It’s estimated that there are about 150 million asteroids and small planets – near-earth objects or NEOs – in earth’s solar system. They are rich sources of so-called ‘strategic metals’ – platinum, gold, lithium and other rare earths used in the manufacture of electronics – as well as more common ores like nickel and iron. Mining these materials from asteroids would put an end to the costly and destructive business of digging them out of the earth’s crust.
But only a tiny fraction of the resources mined in space will be sent back here – most will be used to push further into space, in a recursive cycle of extraction, exploration and off-world development. It’s estimated that the main asteroid belt in our solar system contains hundreds of billions of dollars of mineral wealth. Exploiting these resources will make a few people unimaginably wealthy. As well as technological innovation, offworld initiatives like these require a new form of capitalisation: an economic infrastructure designed not only to support the development and deployment of physical assets, but to deal with the inevitable collapse of terrestrial markets as once-scarce resources suddenly become abundant.
“Asteroid mining might create a new Arcadia here on earth. But it might also bankroll the creation of gilded playgrounds in the sky, leaving behind a planet full of ruins and redundant humans.”
In August of 2017, Luxembourg became the first European country to pass legislation allowing private companies based there the right to exploit off-world resources. Along with the US, Luxembourg is transforming itself into a hub for what is set to become a multi-billion-dollar industry. Moving most of our mining industries into space – replacing the chaos of open-cast and deep mining with precision extraction performed by robots – would leave a cleaner, greener earth for us to enjoy, or so the literature tells us.
But innovation on this scale has a way of leaving a trail of obsolescence in its wake. Nothing decays in the oxygen-poor environment of deep space: fleshy bodies and earthbound industries are vulnerable and crude compared to the immortality of celestial machines. Asteroid mining might create a new Arcadia here on earth. But it might also bankroll the creation of gilded playgrounds in the sky, leaving behind a planet full of ruins and redundant humans.
Ezio D’Agostino’s NEOs is a reflection on the distance between the subterranean and the celestial, and the complex instruments we’re building in order to bridge it – a speculation on the relationship between recent pasts and possible futures. The first image in the book looks like a flock of stars scattered across a deep black galactic void. But they’re not stars, they’re the residue of calcium carbide combustion, produced by the open flame of the carbide lamps long used to illuminate the darkness of iron mines. It’s an equivocal image, captivating but also dark and duplicitous. In NEOs, things are rarely what they seem – the heavens are made of ash, maps of underground mines resemble star charts; the slagged remnants of earthbound industry look like alien spacecraft dropped from the sky. Other images are almost algorithmically precise: clean-cut hypermodern architecture, the repetitive geometry of its surface hiding … what? Bars of gold or covert research facilities or agile financial instruments writing our future in machine language. D’Agostino’s photographs borrow the alloy/silica sheen of these structures, their silvered surfaces as estranging as frozen metal.
“NEOS is a book of strange prophecies, portents of a future where there’s a price on the stars and the skies are heavy with space junk.”
An unidentified hand holds up a heartbeat sensor used to detect the presence of invaders in the Freeport – an ultra-secure storage facility housing works of art and other valuables. It’s the only image of a human body in the book – a fleshy anachronism. Elsewhere, human presence is signalled only by the markers of its fragility: boots, gloves, and helmets worn to shield frail flesh from the extreme heat and toxicity of smelters and blast furnaces. Pitted steel surfaces, fractured ground and slabs of obsolete machinery are relics of an industrial past in monumental meltdown, and an outmoded form of capitalism based in human labour.

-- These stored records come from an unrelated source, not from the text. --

(* ===== verification/Kube.v ===== *)
(** * Live reads from Kubernetes: [adapters/{kubeClient,kubeWorkload,kubeEvents}.ts] and
    [sso-change/argocdReader.ts] of domain-api/src

    The client reads the credentials of the pod anew for each request; the readers
    above it turn workloads, events and ArgoCD applications into the shapes of the
    API.  Requests that the sources start together share nothing and are made one
    after the other here, all of them, whatever the others answer.  The network, the
    files, the clock and [Intl] are outside. *)

From S2P Require Import Prelude JsBase JsText JsJson JsLib Effects SsoPorts HttpClient Config Services.
From Stdlib Require Import Ascii.
From Stdlib Require String.
Open Scope Z_scope.
Open Scope prog_scope.

(** ** The calls *)

Record KubeRequest := mkKubeRequest {
  kr_url : WebUrl;
  kr_headers : list (string * string);
  kr_ca : string;
  kr_timeoutMs : Z;
}.

Inductive KubeReply := KubeTimeout | KubeUnreachable | KubeReplied (status : Z) (body : string).

Inductive KOp : Type :=
| KNow
| KReadFile (path : string)
| KRequest (r : KubeRequest)
| KDeadline (i : string) (ms : Z)
| KLog (line : string).

Definition KAns (e : KOp) : Type :=
  match e with
  | KNow => Z
  | KReadFile _ => option string
  | KRequest _ => KubeReply
  | KDeadline _ _ => bool
  | KLog _ => unit
  end.

(** What is thrown, by its message. *)
Definition KProg (A : Type) : Type := prog KAns (result string A).
Definition kfail {A} (m : string) : KProg A := Ret (inl m).
Definition kok {A} (a : A) : KProg A := Ret (inr a).
Definition kdo (e : KOp) : prog KAns (KAns e) := perform e.
Definition kube_deadline (i : string) (ms : Z) : prog KAns bool := kdo (KDeadline i ms).
Definition kube_log (line : string) : prog KAns unit := kdo (KLog line).

(** [Intl] and [Date] *)
Class Intl := {
  toISOString : Z -> string;
  localeCompare : string -> string -> Z;
}.

(** ** [kubeClient.ts] *)

Section client.
Context `{JsLib} `{Host} `{Intl}.
Context (apiUrl tokenFile caFile : string) (clientTimeoutMs : option Z).

Definition kube_timeout : Z := default 2500 clientTimeoutMs.

(** The URL of a path, on the origin of the API server only. *)
Definition target_url (path : string) : result string WebUrl :=
  match new_URL_at path apiUrl with
  | None => inl "Invalid URL"
  | Some url =>
      if negb (starts_with "/" path) then inl "invalid API path"
      else
        match new_URL apiUrl with
        | None => inl "Invalid URL"
        | Some api => if negb (String.eqb (w_origin url) (w_origin api)) then inl "invalid API path" else inr url
        end
  end.

Definition request_headers (token : string) : list (string * string) :=
  [("Authorization", "Bearer " +:+ token); ("Accept", "application/json")].

(** The token and the CA. *)
Definition read_credentials : KProg (string * string) :=
  await token := kdo (KReadFile tokenFile) in
  match token with
  | None => kfail "service account files are not readable"
  | Some token =>
      await ca := kdo (KReadFile caFile) in
      match ca with
      | None => kfail "service account files are not readable"
      | Some ca =>
          if String.eqb (trim token) EmptyString then kfail "service account token is empty" else kok (trim token, ca)
      end
  end.

Definition getText (path : string) : KProg string :=
  match target_url path with
  | inl m => kfail m
  | inr url =>
      attempt (token, ca) := read_credentials in
      await reply := kdo (KRequest (mkKubeRequest url (request_headers token) ca kube_timeout)) in
      match reply with
      | KubeTimeout => kfail "timeout"
      | KubeUnreachable => kfail "unreachable"
      | KubeReplied status body =>
          if negb (status =? 200) then kfail ("http-" +:+ pretty status) else kok body
      end
  end.

Definition getJson (path : string) : KProg json :=
  attempt body := getText path in
  match JSON_parse body with None => kfail "malformed response" | Some j => kok j end.

(** ** [argocdReader.ts] *)

Definition ARGOCD_NAMESPACE : string := "argocd".

Definition application_path (name : string) : string :=
  "/apis/argoproj.io/v1alpha1/namespaces/" +:+ ARGOCD_NAMESPACE +:+ "/applications/" +:+ encodeURIComponent name.

Definition application_status (name : string) (j : json) : result string ArgocdAppStatus :=
  let status := field j "status" in
  let sync := ofield status "sync" in
  match as_string (ofield sync "status") with
  | None => inl "application has no sync status"
  | Some s =>
      inr (mkApp name s (as_string (ofield sync "revision")) (as_string (ofield (ofield status "health") "status")))
  end.

Definition getApplication (name : string) : KProg ArgocdAppStatus :=
  if negb (bool_decide (name ∈ ARGOCD_APPS)) then kfail "application is not readable"
  else attempt j := getJson (application_path name) in Ret (application_status name j).

(** ** [kubeWorkload.ts] *)

Inductive Resource := Deployments | Kafkas.

#[export] Instance Resource_eq_dec : EqDecision Resource.
Proof. solve_decision. Defined.

Definition resource_name (r : Resource) : string := match r with Deployments => "deployments" | Kafkas => "kafkas" end.

Record WorkloadTarget := mkTarget {
  wt_namespace : string;
  wt_resource : Resource;
  wt_names : list string;
  wt_optionalNames : list string;
}.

Endless expansion is contradictory and impossible. But we persist in thinking that it can work, that new economic instruments might somehow escape the logic of terrestrial capital in the same way that machines can evade the effects of time and gravity on the body itself. The distance between past and future, human and machine is parsed here along the stark lines of the archaic and the anticipatory – the middle ground between the two burned to ash in the scorching heat of rocket exhaust.
NEOs is a book of strange prophecies, portents of a future where there’s a price on the stars and the skies are heavy with space junk. It’s unsettling to think that we might be building a future without monuments – divinely invisible instruments and fantastic machines that won’t leave a trace of their cultural legacy here on earth. D’Agostino’s photographs – elegant and meticulous, but also obscure and cryptic – are allegories for the speculative character of this whole enterprise. It’s crystalline and elegant and terrifying: machinarum in deos – machines become gods. It looks like science fiction and maybe it is. Beautifully designed by Nicolas Polli, with a smart essay by Andrea Lorena Soto Caldéron. Get this one before it sells out.